But despite the familiarity of both its narrative and subject matter, In Darkness avoids most of the traps into which 'Holocaust films' are liable to fall. Agnieszka Holland has experience in the 'genre', having made her name in Europe as the director of Europa Europa, a compelling drama about a Jewish boy who survives the war by pretending to be German. In her most personal film since that time, she presents a gripping story of human triumph and tragedy which manages to be respectful, insightful and dramatically engaging.

On first impressions, In Darkness merits a very close comparison with Schindler's List. Both films have the same central idea, of good deeds being able to emerge from bad intentions in a time of great crisis. Both have central characters, in Oskar Schindler and Leopold Socha, who begin as questionable, business-minded individuals who undergo a transformation and embrace compassion and sacrifice. And both films, in their own way, attempt to offer some kind of hope for the audience in the midst of undeniable tragedy.

One's opinion of In Darkness will therefore be swayed by one's opinion of Schindler's List. If you regard Steven Spielberg's film as a masterpiece, which deserved every award and kind word that it got, you will probably look upon this film as a well-meaning but ultimately second-rate version of the same character study (the phrase "Schindler's List-lite" doesn't seem appropriate). If, on the other hand, you regard Spielberg's film is an admirable failure, whose good intentions were never fully realised, then this is the film that takes the same emotional arc and gets it right.

The central problem with Schindler's List was the mismatch between the sombre, serious subject matter and Spielberg's sensibility as an entertainer (or, as Dan Aykroyd put it, an "artist-industrialist"). Spielberg had nothing but the best intentions behind making the film, not even taking a fee for his troubles, and sections of Schindler's List are appropriately bleak and grim. The trouble is that he is unable to sustain the ambiguity needed to make Schindler a truly compelling character, resorting to sentimentality through the girl in the red dress when being clinical would have worked much better. As his good friend Stanley Kubrick put it: "Schindler's List is about success. The Holocaust was about failure."

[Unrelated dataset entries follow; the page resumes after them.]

Lemma scan_complete rs k s m :
  legal s rs -> NoDup (request_id <$> rs) -> (forall r, r ∈ rs -> m !! request_id r = None) ->
  1 <= s -> s + Z.of_nat (length rs + k) < 18446744073709551616 ->
  scan_slots (ledger_slots rs k) false s m = Ok (index_of rs ∪ m).
Proof.
  revert s m. induction rs as [|r rs IH]; intros s m Hl Hnd Hfresh Hs Hb.
  - rewrite index_of_nil, (left_id_L ∅ (∪)). unfold ledger_slots. cbn [map app].
    destruct k as [|k]; [done|]. cbn [replicate scan_slots]. rewrite decode_zero by lia.
    rewrite (next_seq s k) by (cbn [length] in Hb; lia).
    apply scan_empties; [|lia|rewrite length_replicate; cbn [length] in Hb; lia|by rewrite length_replicate].
    apply Forall_replicate. split; [apply length_replicate|apply bytes_ok_zeros].
  - apply legal_cons in Hl as [(Ht & Hv & <-) Hl]. inversion Hnd as [|? ? Hn1 Hn2]; subst.
    unfold ledger_slots. cbn [map app scan_slots length] in *.
    rewrite (LedgerCodec.ledger_decode_image r Ht Hv), (Hfresh r) by left.
    rewrite (next_seq _ (length rs + k)) by lia.
    fold (ledger_slots rs k). rewrite IH; [|done|done| |lia|lia].
    + rewrite index_of_push; [done|]. intros x Hin Hx. apply Hn1.
      rewrite <- Hx. apply list_elem_of_fmap. eauto.
    + intros x Hx. rewrite lookup_insert_ne; [apply Hfresh; by right|].
      intros E. apply Hn1. rewrite E. apply list_elem_of_fmap. eauto.
Qed.
End scan.

(** * Guarantees *)
(** Ledger records. Encoding and decoding are inverse, and an encoded
    record is never taken for an empty slot. *)
Theorem ledger_codec v b :
  ledger_typed v -> slot_wf b ->
  (EncodeRequestLedgerRecord v = Ok b <->
   DecodeRequestLedgerRecord b (sequence v) = kRecord v) /\
  (EncodeRequestLedgerRecord v = Ok b -> b <> zero_slot).
Proof.
  intros Ht [Hl Hb]. conj_split; [split|].
  - intros (Hv & ->)%LedgerCodec.encode_inv; [|done]. by apply LedgerCodec.ledger_decode_image.
  - intros (_ & Hv & _ & ->)%LedgerCodec.ledger_encode_decode; [|done..]. by apply LedgerCodec.ledger_encode_eq.
  - intros (Hv & ->)%LedgerCodec.encode_inv; [|done]. intros E.
    destruct (LedgerCodec.image_ok v Ht Hv) as (_ & _ & Hz). rewrite E in Hz.
    unfold zero_slot in Hz. by rewrite all_zero_zeros in Hz.
Qed.

Definition record0 (s : Z) : RequestLedgerRecord :=
  mkLedger kCreateIfAbsent kCommittedResult (s :: zeros 15) (zeros 32) kOk 7 1 0 0 s.
Definition slot0 (s : Z) : bytes := from_ok [] (EncodeRequestLedgerRecord (record0 s)).

Lemma record0_typed s : 1 <= s < 100 -> ledger_typed (record0 s).
Proof.
  intros Hs. unfold ledger_typed, record0. cbn -[u32 u64 zeros]. conj_split; try (unfold u32, u64; lia).
  - reflexivity.
  - constructor; [word|apply bytes_ok_zeros].
  - reflexivity.
  - apply bytes_ok_zeros.
Qed.

Lemma ledger_codec_witness :
  (EncodeRequestLedgerRecord (record0 1) = Ok (slot0 1) <->
   DecodeRequestLedgerRecord (slot0 1) 1 = kRecord (record0 1)) /\
  (EncodeRequestLedgerRecord (record0 1) = Ok (slot0 1) -> slot0 1 <> zero_slot).
Proof.
  apply (ledger_codec (record0 1) (slot0 1)).
  - by apply record0_typed.
  - split; [vm_compute; reflexivity|]. apply bytes_okb_ok. vm_compute. reflexivity.
Defined.

(** The start-up scan accepts exactly a prefix of valid records with the
    sequence numbers 1, 2, ... and distinct request ids followed by empty
    slots, and indexes exactly these records. *)
Theorem scan_exact slots m :
  Forall slot_wf slots -> Z.of_nat (length slots) < 18446744073709551615 ->
  scan_slots slots false 1 ∅ = Ok m <->
  exists rs k, slots = ledger_slots rs k /\ legal 1 rs /\ NoDup (request_id <$> rs) /\ m = index_of rs.
Proof.
  intros Hw Hl. split.
  - intros H. apply scan_sound in H as (rs & k & -> & H1 & H2 & _ & ->); [|done|lia|lia].
    exists rs, k. by rewrite (right_id_L ∅ (∪)).
  - intros (rs & k & -> & H1 & H2 & ->).
    rewrite <- (right_id_L ∅ (∪) (index_of rs)). apply scan_complete; try done.
    unfold ledger_slots in Hl. rewrite length_app, length_map, length_replicate in Hl. lia.
Qed.

Lemma scan_exact_witness :
  scan_slots [slot0 1; slot0 2; zero_slot] false 1 ∅ = Ok (index_of [record0 1; record0 2]).
Proof.
  apply (scan_exact [slot0 1; slot0 2; zero_slot] (index_of [record0 1; record0 2])).
  - repeat (apply Forall_cons_2;
      [split; [vm_compute; reflexivity|apply bytes_okb_ok; vm_compute; reflexivity]|]). constructor.
  - cbn. lia.
  - exists [record0 1; record0 2], 1%nat. conj_split.
    + vm_compute. reflexivity.
    + intros i r Hi. destruct i as [|[|i]]; [injection Hi as <-..|done];
        (split; [by apply record0_typed|]); split; reflexivity.
    + apply (bool_decide_unpack _). vm_compute. exact I.
    + reflexivity.
Defined.

Lemma size_index_of rs : NoDup (request_id <$> rs) -> size (index_of rs) = length rs.
Proof.
  intros Hnd. unfold index_of.
  rewrite <- (length_map (fun r => (request_id r, r))), map_size_list_to_map; [done|].
  rewrite <- list_fmap_compose. exact Hnd.
Qed.

Lemma ledger_slots_append rs k r :
  <[length rs := LedgerCodec.image r]> (ledger_slots rs (S k)) = ledger_slots (rs ++ [r]) k.
Proof.
  unfold ledger_slots. rewrite map_app, <- app_assoc. cbn [map app replicate].
  rewrite <- (length_map LedgerCodec.image rs) at 1. rewrite <- (Nat.add_0_r (length _)).
  by rewrite insert_app_r.
Qed.

Lemma index_of_snoc rs r :
  index_of rs !! request_id r = None -> index_of (rs ++ [r]) = <[request_id r := r]> (index_of rs).
Proof.
  intros Hr. unfold index_of in *. rewrite map_app, list_to_map_app. cbn [map].
  rewrite list_to_map_cons, list_to_map_nil, <- insert_union_r by done.
  by rewrite (right_id_L ∅ (∪)).
Qed.

(** Writing an accepted record into the first empty slot. *)
Lemma rescan_after_append slots m r i' :
  Forall slot_wf slots -> Z.of_nat (length slots) < 18446744073709551615 -> ledger_typed r ->
  scan_slots slots false 1 ∅ = Ok m ->
  AppendCommitted (mkIndex (Z.of_nat (length slots)) (Z.of_nat (size m) + 1) m) r false = (i', Ok tt) ->
  exists encoded, EncodeRequestLedgerRecord r = Ok encoded /\
    slots !! size m = Some zero_slot /\
    scan_slots (<[size m := encoded]> slots) false 1 ∅ = Ok (records_ i') /\
    next_sequence_ i' = Z.of_nat (size (records_ i')) + 1 /\
    capacity_ i' = Z.of_nat (length slots).
Proof.
  intros Hw Hl Ht Hscan Happ.
  apply scan_sound in Hscan as (rs & k & -> & Hleg & Hnd & _ & ->); [|done|lia|lia].
  rewrite (right_id_L ∅ (∪)) in *.
  assert (length (ledger_slots rs k) = (length rs + k)%nat) as Elen
    by (unfold ledger_slots; by rewrite length_app, length_map, length_replicate).
  pose proof (size_index_of rs Hnd) as Esz.
  unfold AppendCommitted in Happ. cbn [sequence next_sequence_ records_ capacity_] in Happ.
  destruct (full _) eqn:Ef; [done|]. unfold full in Ef. cbn [records_ capacity_] in Ef.
  destruct (Z.eqb_spec (sequence r) (Z.of_nat (size (index_of rs)) + 1)) as [Es|]; [|done].
  cbn [negb] in Happ. destruct (EncodeRequestLedgerRecord r) as [b|] eqn:Eb; [|done].
  destruct (index_of rs !! request_id r) eqn:Er; [done|]. injection Happ as <-. cbn [records_ next_sequence_ capacity_].
  apply LedgerCodec.encode_inv in Eb as [Hv ->]; [|done].
  apply Z.eqb_neq in Ef. rewrite Esz, Elen in *. destruct k as [|k]; [lia|].
  exists (LedgerCodec.image r). split; [done|].
  rewrite ledger_slots_append.
  assert (forall x, x ∈ rs -> request_id x <> request_id r) as Hfresh.
  { intros x Hx E. apply not_elem_of_list_to_map_2 in Er. apply Er.
    rewrite <- list_fmap_compose. apply list_elem_of_fmap. eauto. }
  assert (NoDup (request_id <$> rs ++ [r])) as Hnd'.
  { rewrite fmap_app. apply NoDup_app. split; [done|]. split; [|apply NoDup_singleton].
    intros y (x & -> & Hx)%list_elem_of_fmap Hy%list_elem_of_singleton. by apply (Hfresh x). }
  conj_split.
  - unfold ledger_slots. rewrite lookup_app_r by (rewrite length_map; lia).
    by rewrite length_map, Nat.sub_diag.
  - rewrite <- index_of_snoc by done.
    rewrite <- (right_id_L ∅ (∪) (index_of _)). apply scan_complete; try done.
    + intros i x Hi. destruct (decide (i < length rs)%nat) as [Hlt|Hge].
      * rewrite lookup_app_l in Hi by done. by apply Hleg.
      * rewrite lookup_app_r in Hi by lia. destruct (i - length rs)%nat eqn:Ei; [|done].
        injection Hi as <-. conj_split; try done. rewrite Es. lia.
    + rewrite length_app. cbn [length]. lia.
  - rewrite map_size_insert_None by done. rewrite Esz, wrap64_small by word. lia.
  - lia.
Qed.

(** Memory and disk stay in step. When the index built by the scan takes
    up a record, writing that record into the first empty slot makes the next
    scan find exactly the new index. *)
Theorem append_matches_rescan slots m r i' :
  Forall slot_wf slots -> Z.of_nat (length slots) < 18446744073709551615 -> ledger_typed r ->
  scan_slots slots false 1 ∅ = Ok m ->
  AppendCommitted (mkIndex (Z.of_nat (length slots)) (Z.of_nat (size m) + 1) m) r false = (i', Ok tt) ->
  exists encoded, EncodeRequestLedgerRecord r = Ok encoded /\
    slots !! size m = Some zero_slot /\
    scan_slots (<[size m := encoded]> slots) false 1 ∅ = Ok (records_ i') /\
    next_sequence_ i' = Z.of_nat (size (records_ i')) + 1 /\
    capacity_ i' = Z.of_nat (length slots).
Proof. apply rescan_after_append. Qed.

Definition slots1 : list bytes := [slot0 1; zero_slot; zero_slot].
Definition index1 : RequestLedgerIndex := mkIndex 3 2 (index_of [record0 1]).
Definition index2 : RequestLedgerIndex := fst (AppendCommitted index1 (record0 2) false).

Lemma append_matches_rescan_witness :
  exists encoded, EncodeRequestLedgerRecord (record0 2) = Ok encoded /\
    slots1 !! size (index_of [record0 1]) = Some zero_slot /\
    scan_slots (<[size (index_of [record0 1]) := encoded]> slots1) false 1 ∅ = Ok (records_ index2) /\
    next_sequence_ index2 = Z.of_nat (size (records_ index2)) + 1 /\ capacity_ index2 = 3.
Proof.
  apply (append_matches_rescan slots1 (index_of [record0 1]) (record0 2) index2).
  - repeat (apply Forall_cons_2;
      [split; [vm_compute; reflexivity|apply bytes_okb_ok; vm_compute; reflexivity]|]). constructor.
  - cbn. lia.
  - by apply record0_typed.
  - vm_compute. reflexivity.
  - apply injective_projections; [reflexivity|vm_compute; reflexivity].
Defined.

(** Index errors. Appending never changes the index on failure, refuses a
    full index, a sequence gap, an invalid record and a request id that is
    already present, and otherwise makes exactly that id findable. *)
Theorem append_committed i r :
  u64 (next_sequence_ i) -> next_sequence_ i < 18446744073709551615 ->
  let '(i', res) := AppendCommitted i r false in
  match res with
  | Err e => i' = i /\
      ((e = ENOSPC /\ full i = true) \/
       (e = EUCLEAN /\ (sequence r <> next_sequence_ i \/ ValidateRecord r <> Ok tt)) \/
       (e = EEXIST /\ is_Some (Find i (request_id r))))
  | Ok _ =>
      full i = false /\ sequence r = next_sequence_ i /\ ValidateRecord r = Ok tt /\
      Find i (request_id r) = None /\ next_sequence_ i' = next_sequence_ i + 1 /\
      capacity_ i' = capacity_ i /\
      forall id, Find i' id = if decide (id = request_id r) then Some r else Find i id
  end.
Proof.
  intros Hu Hmax. unfold AppendCommitted, Find. destruct (full i) eqn:Ef; [by split; [|left]|].
  destruct (Z.eqb_spec (sequence r) (next_sequence_ i)) as [Es|Es]; cbn [negb];
    [|split; [done|]; right; left; split; [done|by left]].
  unfold EncodeRequestLedgerRecord. destruct (ValidateRecord r) as [[]|] eqn:Ev;
    [|split; [done|]; right; left; split; [done|by right]].
  destruct (records_ i !! request_id r) as [x|] eqn:Er; [split; [done|]; right; right; by split|].
  conj_split; try done.
  - apply wrap64_small. word.
  - intros id. cbn [records_]. destruct (decide (id = request_id r)) as [->|Hne].
    + apply lookup_insert_eq.
    + by apply lookup_insert_ne.
Qed.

In Darkness succeeds for this very reason: there is a great deal more ambiguity surrounding the characters, and more legwork for the audience to do as we try to pin down their thoughts and motivations. We are meant to spend a sizeable part of the film either distant from Socha or actively disliking him. His appeal comes not just from his emotional transformation, but the way that Holland humanises him so that we understand his position, just as we care about Harry Lime in The Third Man in spite of the horrors he has perpetrated or allowed to happen.

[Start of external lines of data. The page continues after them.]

#[export] Instance reading_option {A B} (x : option A) (k : A -> io B) (h : io B) :
  (forall a, Reading (k a)) -> Reading h -> Reading (match x with Some a => k a | None => h end).
Proof. by destruct x. Qed.

Lemma pread_calm size : pread_loop size 0 [] = ([], Ok tt).
Proof. cbn. by destruct (size <=? 0). Qed.

#[export] Instance reading_exact_at offset size : Reading (ReadExactAt offset size).
Proof.
  intros e s t. unfold ReadExactAt. cbn [responses disk]. rewrite pread_calm.
  destruct (pread_loop size 0 (responses e)) as [rest [[]|er]]; destruct (read_range _ _ _); done.
Qed.

#[export] Instance reading_syscall : Reading Syscall.
Proof. intros e s t. unfold Syscall. by destruct (responses e) as [|[] ?]. Qed.

(** Reporting a missing inode as corruption. *)
#[export] Instance reading_remap {A} (m : io A) : Reading m ->
  Reading (fun e => match m e with (e, Err ENOENT) => (e, Err EUCLEAN) | x => x end).
Proof.
  intros Hm e s t. destruct (Hm e s t) as (H1 & H2 & H3).
  destruct (m e) as [e1 [a|er]]; destruct (m (mkEnv (disk e) s [] t)) as [e2 [b|er2]];
    cbn [fst snd] in *; subst;
    try (destruct er); try (destruct er2); conj_split; try done; intros a'; try done; intros E;
    by specialize (H3 _ E).
Qed.

Section reader.
Context (r : ImageReader).

#[export] Instance reading_exact offset size : Reading (ReadExact r offset size).
Proof. unfold ReadExact. apply _. Qed.
#[export] Instance reading_block n : Reading (ReadBlock r n).
Proof. unfold ReadBlock. apply _. Qed.
#[export] Instance reading_validate n : Reading (ValidateAllocatedDataBlock r n).
Proof. unfold ValidateAllocatedDataBlock. apply _. Qed.
#[export] Instance reading_map inode n : Reading (MapLogicalBlock r inode n).
Proof. unfold MapLogicalBlock. apply _. Qed.

#[export] Instance reading_pointers required index ps : Reading (check_pointers r required index ps).
Proof. revert index. induction ps; intros; cbn [check_pointers]; apply _. Qed.

#[export] Instance reading_inode n : Reading (ReadInode r n).
Proof. unfold ReadInode. apply _. Qed.

#[export] Instance reading_records fuel rest acc : Reading (scan_records r fuel rest acc).
Proof.
  revert rest acc. induction fuel; intros; cbn [scan_records]; [apply _|].
  apply reading_if; [apply _|]. apply reading_result; [intros entry|apply _].
  repeat (apply reading_if; [apply _|]). apply reading_bind; [|intros child; apply _].
  apply reading_remap, _.
Qed.

#[export] Instance reading_directory inode ls acc : Reading (scan_directory r inode ls acc).
Proof. revert acc. induction ls; intros; cbn [scan_directory]; apply _. Qed.

#[export] Instance reading_list n : Reading (ListDirectory r n).
Proof. unfold ListDirectory. apply _. Qed.

#[export] Instance reading_components cur cs : Reading (resolve_components r cur cs).
Proof. revert cur. induction cs; intros; cbn [resolve_components]; apply _. Qed.

#[export] Instance reading_path path : Reading (ResolvePath r path).
Proof. destruct path; cbn [ResolvePath]; apply _. Qed.

#[export] Instance reading_rounds fuel inode offset total output :
  Reading (read_rounds r fuel inode offset total output).
Proof. revert output. induction fuel; intros; cbn [read_rounds]; apply _. Qed.

#[export] Instance reading_file n offset requested : Reading (ReadFile r n offset requested).
Proof. unfold ReadFile. apply _. Qed.
End reader.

Like The Third Man, a sizeable part of the film takes place in the sewers. But while Carol Reed's film made the place seem faintly artistic, shooting them in a vaguely expressionist manner, there is no such glamour in Holland's film. The sewers of Lvov (which Socha knows "better than his own wife") are as dark and rancid as you would expect, with every square inch either filled with rats, stagnant water or excrement. But because the film's tone and performances are so naturalistic, we never feel like we are being forced into repulsion at the squalor, and thereby being made to sympathise with the Jews. The film is shot so simply and yet so evocatively that you can almost feel the grime on the walls, or the freezing, filthy water swirling around your ankles.

The cinematography of In Darkness is pale and washed out in such a way that both evokes the period and assists the storytelling. Jolanta Dylewska fills the screen with greys, browns and other pale colours to recreate the burden being placed on the city by German occupation. The only bright moments (at least, in terms of lighting) come in the bar where Socha and his Nazi colleague are drinking, and for a few early moments of intimacy between Socha and his wife. Holland's camerawork compliments these choices very well, especially in one well-judged pan from the squalor of the sewers to a low shot of some polished shoes on the cobbles just above them.

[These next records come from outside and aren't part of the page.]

Lemma step_ok s s' : service_ok limit capacity s -> step s s' -> service_ok limit capacity s'.
Proof.
  intros Hok Hstep. pose proof (ok_u64 _ Hok) as Hu. destruct Hstep as
    [l q h log n bytes l' lease Hn E|l q h log n bytes l' E|l q h log n i t oom q' t' r Hi E
    |l q h log n i old q' t Hi Ha Hb Hrdy E|l q h log n i t run t' log' b Hi E
    |l q h log n i t t' l' Hi Ha E|l q h log n q' pending E].
  - exact (admit_ok _ _ _ _ _ _ _ _ Hok Hn E).
  - unfold TryAcquire in E. destruct (_ <? bytes); [by injection E as <-|done].
  - by eapply enqueue_ok.
  - by eapply pop_ok.
  - destruct (ok_held _ i t Hok Hi) as [[Ht Hs] Hle]. unfold FinishBegin in E.
    destruct (active t) eqn:Ea; injection E as <- <- <-; [|by rewrite list_insert_id].
    assert (forall b, lease_of (mkTask (t_id t) (byte_lease t) b) = lease_of t) as Hsame by done.
    apply (update_ok l q h log n i t); try done; rewrite ?Hsame; try lia.
    intros x. rewrite completions_snoc. unfold is_live. rewrite Ea. cbn. lia.
  - destruct (ok_held _ i t Hok Hi) as [Ht Hle]. unfold FinishEnd in E.
    rewrite Ha, release_task in E by done. injection E as <- <-.
    apply (update_ok l q h log n i t); try done; cbn; try lia.
    intros x. unfold is_live. rewrite Ha. cbn. lia.
  - unfold StopAndTakePending in E. injection E as <- <-.
    destruct Hok as [Hl Hc Hb Hst Hq Ht Hus Hw Ho]. constructor; cbn in *; try done.
    + lia.
    + by rewrite app_nil_r.
    + rewrite sum_app. lia.
    + intros x. rewrite sum_app, <- (Ho x). lia.
Qed.

Lemma steps_ok s s' : rtc step s s' -> service_ok limit capacity s -> service_ok limit capacity s'.
Proof.
  intros Hr. induction Hr as [|s1 s2 s3 H12 _ IH]; intros H0; [done|]. apply IH. by eapply step_ok.
Qed.

Lemma reachable_ok s : rtc step (initial limit capacity) s -> service_ok limit capacity s.
Proof. intros H. eapply steps_ok; [done|apply initial_ok]. Qed.
End invariant.

(** * Properties *)
Lemma live_exists x l : 0 < sum_of (is_live x) l ->
  exists t, t ∈ l /\ active t = true /\ t_id t = x.
Proof.
  induction l as [|t l IH]; cbn; [lia|]. intros H. unfold is_live in H at 1.
  destruct (active t) eqn:Ea, (Nat.eqb_spec (t_id t) x) as [Hx|Hx]; cbn in H.
  1: { exists t. split; [apply list_elem_of_here|done]. }
  all: destruct IH as (t' & Ht & Hr); [lia|]; exists t'; split; [by apply list_elem_of_further|done].
Qed.

Lemma live_none x l : Forall (fun t => active t = false) l -> sum_of (is_live x) l = 0.
Proof. induction 1 as [|t l Ha _ IH]; cbn; [done|]. unfold is_live at 1. by rewrite Ha. Qed.

Lemma live_nonneg x l : 0 <= sum_of (is_live x) l.
Proof. apply sum_nonneg. intros t. pose proof (is_live_range x t). lia. Qed.

Lemma completions_nonneg x log : 0 <= completions x log.
Proof. induction log as [|[id b] log IH]; cbn; [lia|]. destruct (_ =? _)%nat; lia. Qed.

(** Exactly-once completion: in every state any interleaving of admission,
    queueing, popping, running, cancelling, destruction and shutdown reaches,
    an admitted task has had at most one of its two callbacks invoked; it has
    had none exactly while one runnable copy of it is held by a thread or
    queued; a number that was never admitted has no completion; and once no
    runnable task is left, each admitted task has completed exactly once. *)
Theorem completed_exactly_once (limit : Z) (capacity : nat) (s : service) :
  u64 limit -> rtc step (initial limit capacity) s ->
  forall x,
    (completions x (completed s) <= 1) /\
    ((x < issued s)%nat -> completions x (completed s) = 0 ->
      exists t, t ∈ held s ++ tasks_ (queue s) /\ active t = true /\ t_id t = x) /\
    ((issued s <= x)%nat -> completions x (completed s) = 0) /\
    ((x < issued s)%nat -> Forall (fun t => active t = false) (held s ++ tasks_ (queue s)) ->
      completions x (completed s) = 1).
Proof.
  intros Hl Hr x. apply reachable_ok in Hr as [_ _ _ _ _ _ _ _ Ho]; [|done]. specialize (Ho x).
  pose proof (completions_nonneg x (completed s)).
  pose proof (live_nonneg x (held s)). pose proof (live_nonneg x (tasks_ (queue s))).
  rewrite <- Z.add_assoc, <- sum_app in Ho.
  pose proof (live_nonneg x (held s ++ tasks_ (queue s))).
  destruct (Nat.ltb_spec x (issued s)); conj_split; try lia.
  - intros _ Hz. apply live_exists. lia.
  - intros _ Hf. rewrite (live_none _ _ Hf) in Ho. lia.
Qed.

(** One task goes through the queue and runs; a second one is taken out by the
    shutdown and cancelled. *)
Definition example_run : list service :=
  let l0 := mkLimiter 10 0 in
  let t0 := mkTask 0 (Some 4) true in let t1 := mkTask 1 (Some 6) true in
  let off i := mkTask i None false in
  let q l := mkQueue 2 l false in let stop := mkQueue 2 [] true in
  [ mkService l0 (q []) [] [] 0;
    mkService (mkLimiter 10 4) (q []) [t0] [] 1;
    mkService (mkLimiter 10 4) (q [t0]) [off 0%nat] [] 1;
    mkService (mkLimiter 10 10) (q [t0]) [off 0%nat; t1] [] 2;
    mkService (mkLimiter 10 10) (q [t0; t1]) [off 0%nat; off 1%nat] [] 2;
    mkService (mkLimiter 10 10) (q [t1]) [t0; off 1%nat] [] 2;
    mkService (mkLimiter 10 10) stop [t0; off 1%nat; t1] [] 2;
    mkService (mkLimiter 10 10) stop [mkTask 0 (Some 4) false; off 1%nat; t1] [(0%nat, true)] 2;
    mkService (mkLimiter 10 6) stop [off 0%nat; off 1%nat; t1] [(0%nat, true)] 2;
    mkService (mkLimiter 10 6) stop [off 0%nat; off 1%nat; mkTask 1 (Some 6) false]
      [(0%nat, true); (1%nat, false)] 2;
    mkService (mkLimiter 10 0) stop [off 0%nat; off 1%nat; off 1%nat]
      [(0%nat, true); (1%nat, false)] 2 ].

Lemma step_to s s1 s2 : step s s1 -> s1 = s2 -> step s s2.
Proof. by intros H <-. Qed.

Lemma example_steps : rtc step (initial 10 2) (List.last example_run (initial 10 2)).
Proof.
  assert (forall s l, (forall i a b, (s :: l) !! i = Some a -> l !! i = Some b -> step a b) ->
            rtc step s (List.last (s :: l) (initial 10 2))) as H.
  { intros s l. revert s. induction l as [|s' l IH]; intros s Hs; [apply rtc_refl|].
    eapply rtc_l; [exact (Hs 0%nat s s' eq_refl eq_refl)|].
    apply IH. intros i a b Ha Hb. exact (Hs (S i) a b Ha Hb). }
  apply H. intros i a b Ha Hb.
  destruct i as [|[|[|[|[|[|[|[|[|[|i]]]]]]]]]]; [injection Ha as <-; injection Hb as <-..|done].
  - eapply step_to; [eapply (step_admit _ _ _ _ _ 4); [lia|reflexivity]|reflexivity].
  - eapply step_to; [eapply (step_enqueue _ _ _ _ _ 0%nat _ false); reflexivity|reflexivity].
  - eapply step_to; [eapply (step_admit _ _ _ _ _ 6); [lia|reflexivity]|reflexivity].
  - eapply step_to; [eapply (step_enqueue _ _ _ _ _ 1%nat _ false); reflexivity|reflexivity].
  - eapply step_to; [eapply (step_pop _ _ _ _ _ 0%nat); reflexivity|reflexivity].
  - eapply step_to; [eapply step_stop; reflexivity|reflexivity].
  - eapply step_to; [eapply (step_begin _ _ _ _ _ 0%nat _ true); reflexivity|reflexivity].
  - eapply step_to; [eapply (step_end _ _ _ _ _ 0%nat); reflexivity|reflexivity].
  - eapply step_to; [eapply (step_begin _ _ _ _ _ 2%nat _ false); reflexivity|reflexivity].
  - eapply step_to; [eapply (step_end _ _ _ _ _ 2%nat); reflexivity|reflexivity].
Qed.

Lemma completed_exactly_once_witness :
  completions 1 (completed (List.last example_run (initial 10 2))) = 1.
Proof.
  refine (proj2 (proj2 (proj2 (completed_exactly_once 10 2 _ _ example_steps 1%nat))) _ _).
  - word.
  - cbn. lia.
  - repeat constructor.
Defined.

Being a film about the Holocaust, and a 15 certificate like Schindler's List, there are moments in In Darkness which are harrowing or uncomfortable to sit through. One such moment involves a character called Mundek (Berno Fürmann) attempting to enter a camp to find one of the Jewish women who ran away rather than take her chances underground. When he is found to not have a cap, with which to doff to the officers on horseback, the man next to him in shot and his cap is given to him. This scene treads close to a similar one in Schindler's List, but it is still pretty shocking in its own right.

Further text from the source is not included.